Been thinking so much about being vulnerable with people and asking for help, while sorting through surprising and painful life changes. Noticed this old quote kicking around as a draft and liked it all over again today. It’s about food, but I’m thinking about feelings when I read the bit about not trying to get out of debt, not trying to be self-contained.
In his book Long Life, Honey In The Heart Martin Pretchel writes of the Mayan people and their concept of kas-limaal, which translates roughly as “mutual indebtedness, mutual insparkedness.” “The knowledge that every animal, plant, person, wind, and season is indebted to the fruit of everything else is adult knowledge. To get out of debt means you don’t want to be part of life, and you don’t want to grow into an adult,” one of the elders explains to Pretchel.

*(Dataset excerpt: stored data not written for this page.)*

(* ===== verification/Bridge.v ===== *)
(** * One end of the bridge: [cf-bridge/src/local/]

    The daemon's end, on one thread: the requests waiting for an answer, the handlers,
    the queue the writer drains and the ways a bridge ends ([state.rs], [registry.rs]),
    what this end asks and tells ([request.rs]), what it serves ([serve.rs]), and the two
    loops over its streams ([reader.rs], [writer.rs]). No borrow is held while a handler
    runs: a handler, of a request, an event or an error, is what it does to the bridge
    ([action]s, in order), as the environment has it at each of its calls. What else runs on
    the thread is a sequence of [event]s. A number is a [u64] here without its end, and the
    bridge is held all along (the source ends it when its last handle goes). *)
From Stdlib Require Import Sorting.Sorted.
From S2P Require Import Prelude Utf8 Lines Frames.
#[local] Open Scope nat_scope.

(** ** The data *)

(** What a request ends in: the peer's body, or why none will come. *)
Definition Answer `{Json} : Type := (Value + BridgeError)%type.

(** A request sent and not answered yet; [p_answer] is its channel. *)
Record Pending := MkPending { p_op : string; p_until : Z; p_answer : nat }.

(** Why a bridge ended. *)
Inductive Ended :=
| Input
| Closed
| Failed (error : BridgeError).

(** The handlers by op, each (a number for its closure) with the serial it was added with. *)
Record Registry := MkRegistry {
  serial : Z;
  requests : gmap string (Z * nat);
  events : gmap string (list (Z * nat))
}.

(** What taking a handler away needs to find it again. *)
Inductive Registered :=
| RegisteredRequest (op : string) (added : Z)
| RegisteredEvent (op : string) (added : Z).

Record Settings := MkSettings {
  role : Role;
  max_frame_bytes : nat;
  default_deadline : Z
}.

(** [closed], [terminal] and [ended] of [Inner]. *)
Record life := Life {
  closed : bool;
  terminal : option BridgeError;
  ended : option Ended
}.

(** The requests: [answers] are what came on the channels, [live] the futures not done yet,
    by their channels, and [outcomes] what those done gave. *)
Record asking `{Json} := Asking {
  next_id : Z;
  pending : gmap string Pending;
  next_answer : nat;
  answers : list (nat * Answer);
  live : gmap nat (string * Z);
  outcomes : list (nat * Answer)
}.

(** The writer's loop: writing, done when the queue closed, or stopped by a failed write. *)
Inductive writing := Writing | Shutdown | Broken.

(** The queue: whether it takes lines still, all it took, and how many were written. *)
Record output := Output {
  sending : bool;
  queued : list (list byte);
  written : nat;
  writer : writing
}.

(** What [on_error] and [on_fatal] were told. *)
Record heard := Heard { told : list BridgeError; fatal : list BridgeError }.

(** The handlers at work: the request each answers. *)
Record serving := Serving {
  registry : Registry;
  tasks : gmap nat (string * string);
  next_task : nat
}.

Record clock := Clock { time : Z; tick : nat }.

Record bridge `{Json} := Bridge {
  b_settings : Settings;
  b_life : life;
  b_asking : asking;
  b_output : output;
  b_heard : heard;
  b_serving : serving;
  b_reader : option lines;
  b_clock : clock
}.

… This is a concept we need, especially those of us who are impassioned by injustice. I know I needed it. In the narrative of my life, the first bite of meat after my twenty year hiatus marks the end of my youth, the moment when I assumed the responsibilities of adulthood. It was the moment I stopped fighting the basic algebra of embodiment: for someone to live, someone else has to die. In that acceptance, with all its suffering and sorrow, is the ability to choose to live a different way, a better way.
— From The Vegetarian Myth by Lierre Keith, page 5.
Ex-vegetarian inspiration strikes again.